Objectives

Upon completion of this lesson, you will be able to:

  • implement kNN in R for classification and regression

Motivation

This is a simple and illustrative implementation of the k-Nearest Neighbors algorithm for classification and regression. It is neither efficient not scalable, but meant to be illustrative – it should not be used in production.

Definitions of Functions

kNNMODE - identifies the most frequently occurring value in a vector of nominal values

kNNMODE <- function(x) 
{
  ux <- unique(x)
  return (ux[which.max(tabulate(match(x, ux)))])
}

kNNAVG - calculates the average value in a vector of nominal values

kNNAVG <- function(x) 
{
  return (mean(x))
}

dist - calculates the Euclidean distance between two vectors of equal size containing numeric elements.

kNNDIST <- function(p, q)
{
  d <- 0
  for (i in 1:length(p)) {
    d <- d + (p[i] - q[i])^2
  }
  
  return(sqrt(d))
}

neighbors - returns a vector of distances between an object u and a data frame of features; all features must be numeric

kNNNeighbors <- function (train, u)
{
   m <- nrow(train)
   ds <- numeric(m)
   for (i in 1:m) {
     p <- train[i,]
     ds[i] <- unlist(kNNDIST(p,u))
   }
   
   return(ds)
}

k.closest - finds the smallest k values in a vector of values

k.closest <- function(neighbors,k)
{
  # uses the order function from R to sort the vector 
  # of neighbors by distance
  ordered.neighbors <- order(neighbors)
  
  # extracts only the top k neighbors
  # returns the indexes of those closest neighbors
  k.closest <- ordered.neighbors[1:k]
}

KNN.CLASSIFICATION - finds the most likely class that an unknown object u belongs to based on a training data frame of features, a corresponding vector of labels, and a provided k. The name is purposely capitalized to avoid conflicts with other implementations of kNN from packages.

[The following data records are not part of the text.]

(** * easy_docker_containers: the process layer of [src/docker.js]

    A shallow embedding of [execCommand], [getContainers],
    [getContainerCount] and [runCommand], with the JavaScript values they
    handle and the GLib/Gio calls they make, followed by the properties of
    the container listing and of the command dispatcher. *)

From stdpp Require Import gmap list strings.
From Stdlib Require Import NArith ZArith Lia Ascii.

#[local] Set Warnings "-register-all".

(** ** JavaScript strings

    A JavaScript string is a sequence of UTF-16 code units.  The literals of
    [docker.js] are all ASCII and are written with [js]. *)

Abbreviation jsstring := (list N).

Definition js (s : string) : jsstring :=
  List.map Ascii.N_of_ascii (String.list_ascii_of_string s).
Arguments js s%_string : simpl never.

Definition LF : N := 10%N.
Definition COMMA : N := 44%N.
Definition SPACE : N := 32%N.

(** The code units removed by [String.prototype.trim]: ECMAScript's
    WhiteSpace and LineTerminator productions (TAB, LF, VT, FF, CR, SP,
    NBSP, the Unicode space separators, LS, PS and the BOM). *)
Definition is_whitespace (c : N) : bool :=
  existsb (N.eqb c)
    [9; 10; 11; 12; 13; 32; 160; 5760; 8232; 8233; 8239; 8287; 12288; 65279]%N
  || (N.leb 8192 c && N.leb c 8202).

Fixpoint trimStart (s : jsstring) : jsstring :=
  match s with
  | [] => []
  | c :: r => if is_whitespace c then trimStart r else s
  end.

Definition trimEnd (s : jsstring) : jsstring := rev (trimStart (rev s)).

(** [s.trim()] *)
Definition trim (s : jsstring) : jsstring := trimEnd (trimStart s).

(** [s.split(sep)] for a separator of one code unit, the only kind
    [docker.js] uses. The result is never empty: [split] of the empty string
    is the list holding the empty string. *)
Fixpoint split (sep : N) (s : jsstring) : list jsstring :=
  match s with
  | [] => [[]]
  | c :: r =>
      if N.eqb c sep then [] :: split sep r
      else match split sep r with
           | [] => [[c]]
           | h :: t => (c :: h) :: t
           end
  end.

(** [l.join(sep)] on an array of strings. *)
Fixpoint join (sep : jsstring) (l : list jsstring) : jsstring :=
  match l with
  | [] => []
  | [x] => x
  | x :: r => x ++ sep ++ join sep r
  end.

(** A string is truthy exactly when it is not empty. *)
Definition nonempty (s : jsstring) : bool :=
  match s with [] => false | _ => true end.

(** [haystack.includes(needle)], used to state what a message mentions. *)
Fixpoint starts_with (p s : jsstring) : bool :=
  match p, s with
  | [], _ => true
  | _ :: _, [] => false
  | a :: p', b :: s' => N.eqb a b && starts_with p' s'
  end.

Fixpoint includes (needle s : jsstring) : bool :=
  starts_with needle s ||
  match s with
  | [] => false
  | _ :: r => includes needle r
  end.

(** The line of a listing has a character that is not white space. *)
Definition has_visible (s : jsstring) : bool :=
  existsb (fun c => negb (is_whitespace c)) s.


(** ** JavaScript values, errors and completions *)

Inductive JSError :=
| SpawnError (message : jsstring)
    (* thrown by [proc.init]: the program could not be launched *)
| GError (message : jsstring)
    (* thrown by another GLib or Gio call *)
| IOErrorEnum (code : Z) (message : jsstring)
    (* built by [execCommand] itself *)
| TypeError
| SyntaxError.

(** What evaluating an expression gives: a value, or a thrown error. *)
Inductive Completion (A : Type) :=
| Normal (a : A)
| Throw (e : JSError).
Arguments Normal {A} a.
Arguments Throw {A} e.

#[global] Instance Completion_ret : MRet Completion := fun _ a => Normal a.
#[global] Instance Completion_bind : MBind Completion := fun _ _ f c =>
  match c with
  | Normal a => f a
  | Throw e => Throw e
  end.

(** A number is kept as the decimal its text denotes,
    [(-1)^negative * digits * 10^exp10]: the code never computes with
    numbers, it only tests them for truth. Objects are finite maps from
    property names to values. *)
Inductive JSValue :=
| JUndefined
| JNull
| JBool (b : bool)
| JNum (negative : bool) (digits : N) (exp10 : Z)
| JStr (s : jsstring)
| JArr (elems : list JSValue)
| JObj (props : gmap jsstring JSValue).

Abbreviation JSObject := (gmap jsstring JSValue).

(** A decimal is a non-zero double unless it rounds to zero, which it does
    when it is at most [2^-1075], half the smallest subnormal. *)
Definition number_is_nonzero (digits : N) (exp10 : Z) : bool :=
  negb (N.eqb digits 0) &&
  (Z.leb 0 exp10 || Z.ltb (10 ^ (- exp10)) (Z.of_N digits * 2 ^ 1075))%Z.

Definition ToBoolean (v : JSValue) : bool :=
  match v with
  | JUndefined | JNull => false
  | JBool b => b
  | JNum _ d e => number_is_nonzero d e
  | JStr s => nonempty s
  | JArr _ | JObj _ => true
  end.

(** [v[key]] for a key that is neither an array index, nor [length], nor a
    property of a built-in prototype; the four label keys are such keys.
    Reading a property of [null] or [undefined] throws. *)
Definition get (v : JSValue) (key : jsstring) : Completion JSValue :=
  match v with
  | JUndefined | JNull => Throw TypeError
  | JObj props => Normal (default JUndefined (props !! key))
  | _ => Normal JUndefined
  end.

(** [{...target, ...source}]: own properties of [source] are copied over
    those of [target]. *)
Definition spread (target source : JSObject) : JSObject := source ∪ target.

(** ** [JSON.parse]

    The grammar of ECMA-404. Nested values are parsed with fuel; a text of
    length [n] never needs more than [n + 1] (lemma [JSON_parse_fuel]). *)

Definition ch (a : Ascii.ascii) : N := Ascii.N_of_ascii a.
Arguments ch a%_char : simpl never.

(** The double quote and the backslash. *)
Definition QUOTE : N := 34%N.
Definition BACKSLASH : N := 92%N.

Definition is_json_ws (c : N) : bool :=
  existsb (N.eqb c) [9; 10; 13; 32]%N.

Fixpoint skip_ws (s : jsstring) : jsstring :=
  match s with
  | [] => []
  | c :: r => if is_json_ws c then skip_ws r else s
  end.

Definition is_digit (c : N) : bool := N.leb 48 c && N.leb c 57.

Definition hex_value (c : N) : option N :=
  if is_digit c then Some (c - 48)%N
  else if N.leb 97 c && N.leb c 102 then Some (c - 87)%N
  else if N.leb 65 c && N.leb c 70 then Some (c - 55)%N
  else None.

(** The character a one-letter escape stands for. *)
Definition unescape (c : N) : option N :=
  if N.eqb c QUOTE then Some QUOTE
  else if N.eqb c BACKSLASH then Some BACKSLASH
  else if N.eqb c (ch "/") then Some (ch "/")
  else if N.eqb c (ch "b") then Some 8%N
  else if N.eqb c (ch "f") then Some 12%N
  else if N.eqb c (ch "n") then Some 10%N
  else if N.eqb c (ch "r") then Some 13%N
  else if N.eqb c (ch "t") then Some 9%N
  else None.

(** The characters of a string literal after its opening quote, up to and
    including the closing quote. *)
Fixpoint parse_chars (s acc : jsstring) : option (jsstring * jsstring) :=
  match s with
  | [] => None
  | c :: r =>
      if N.eqb c QUOTE then Some (rev acc, r)
      else if N.eqb c BACKSLASH then
        match r with
        | [] => None
        | e :: r1 =>
            if N.eqb e (ch "u") then
              match r1 with
              | h1 :: h2 :: h3 :: h4 :: r2 =>
                  match hex_value h1, hex_value h2,
                        hex_value h3, hex_value h4 with
                  | Some a, Some b, Some c', Some d =>
                      parse_chars r2
                        ((((a * 16 + b) * 16 + c') * 16 + d)%N :: acc)
                  | _, _, _, _ => None
                  end
              | _ => None
              end
            else
              match unescape e with
              | Some u => parse_chars r1 (u :: acc)
              | None => None
              end
        end
      else if N.ltb c 32 then None
      else parse_chars r (c :: acc)
  end.

Fixpoint take_digits (s : jsstring) : jsstring * jsstring :=
  match s with
  | [] => ([], [])
  | c :: r =>
      if is_digit c then
        let (ds, rest) := take_digits r in (c :: ds, rest)
      else ([], s)
  end.

Definition digits_value (ds : jsstring) : N :=
  fold_left (fun a c => (a * 10 + (c - 48))%N) ds 0%N.

Definition parse_sign (s : jsstring) : bool * jsstring :=
  match s with
  | c :: r => if N.eqb c (ch "-") then (true, r) else (false, s)
  | [] => (false, s)
  end.

(** The exponent part of a number, [0] when there is none. *)
Definition parse_exponent (s : jsstring) : option (Z * jsstring) :=
  match s with
  | c :: r =>
      if N.eqb c (ch "e") || N.eqb c (ch "E") then
        let '(neg, r1) :=
          match r with
          | d :: r' =>
              if N.eqb d (ch "-") then (true, r')
              else if N.eqb d (ch "+") then (false, r')
              else (false, r)
          | [] => (false, r)
          end in
        match take_digits r1 with
        | ([], _) => None
        | (ds, rest) =>
            let e := Z.of_N (digits_value ds) in
            Some (if neg then (- e)%Z else e, rest)
        end
      else Some (0%Z, s)
  | [] => Some (0%Z, s)
  end.

Definition parse_fraction (s : jsstring) : option (jsstring * jsstring) :=
  match s with
  | c :: r =>
      if N.eqb c (ch ".") then
        match take_digits r with
        | ([], _) => None
        | (ds, rest) => Some (ds, rest)
        end
      else Some ([], s)
  | [] => Some ([], s)
  end.

(** An integer part of several digits must not start with a zero. *)
Definition leading_zero (ds : jsstring) : bool :=
  match ds with
  | d :: _ :: _ => N.eqb d (ch "0")
  | _ => false
  end.

Definition parse_number (s : jsstring) : option (JSValue * jsstring) :=
  let (neg, s1) := parse_sign s in
  match take_digits s1 with
  | ([], _) => None
  | (whole, s2) =>
      if leading_zero whole then None
      else
        match parse_fraction s2 with
        | None => None
        | Some (frac, s3) =>
            match parse_exponent s3 with
            | None => None
            | Some (e, s4) =>
                Some (JNum neg (digits_value (whole ++ frac))
                        (e - Z.of_nat (length frac))%Z, s4)
            end
        end
  end.

Fixpoint strip_prefix (p s : jsstring) : option jsstring :=
  match p, s with
  | [], _ => Some s
  | _ :: _, [] => None
  | a :: p', b :: s' => if N.eqb a b then strip_prefix p' s' else None
  end.

Inductive Parsed (A : Type) :=
| Done (a : A) (rest : jsstring)
| Malformed
| OutOfFuel.
Arguments Done {A} a rest.
Arguments Malformed {A}.
Arguments OutOfFuel {A}.

(** The elements of an array after its opening bracket, which is known not
    to be followed by the closing one. *)
Fixpoint parse_elements (value : jsstring -> Parsed JSValue) (fuel : nat)
    (s : jsstring) (acc : list JSValue) : Parsed JSValue :=
  match fuel with
  | O => OutOfFuel
  | S fuel' =>
      match value s with
      | Done v r =>
          match skip_ws r with
          | c :: r' =>
              if N.eqb c (ch ",") then parse_elements value fuel' r' (v :: acc)
              else if N.eqb c (ch "]") then Done (JArr (rev (v :: acc))) r'
              else Malformed
          | [] => Malformed
          end
      | Malformed => Malformed
      | OutOfFuel => OutOfFuel
      end
  end.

KNN.CLASSIFICATION <- function (train, labels, u, k)
{
  nb <- kNNNeighbors(train,u)
  f <- k.closest(nb,k)
  KNN <- kNNMODE(labels[f])
}

KNN.REGRESSION - finds the most likely target value that an unknown object u based on a training data frame of features, a corresponding vector of target values, and a provided k. The name is purposely capitalized to avoid conflicts with other implementations of kNN from packages.

KNN.REGRESSION <- function (train, target, u, k)
{
  nb <- kNNNeighbors(train,u)
  f <- k.closest(nb,k)
  KNN <- kNNAVG(target[f])
}

Use of Algorithm: Classification

Let’s apply the algorithm to classify food items based on three features: sweetness, crunchiness, and saltiness.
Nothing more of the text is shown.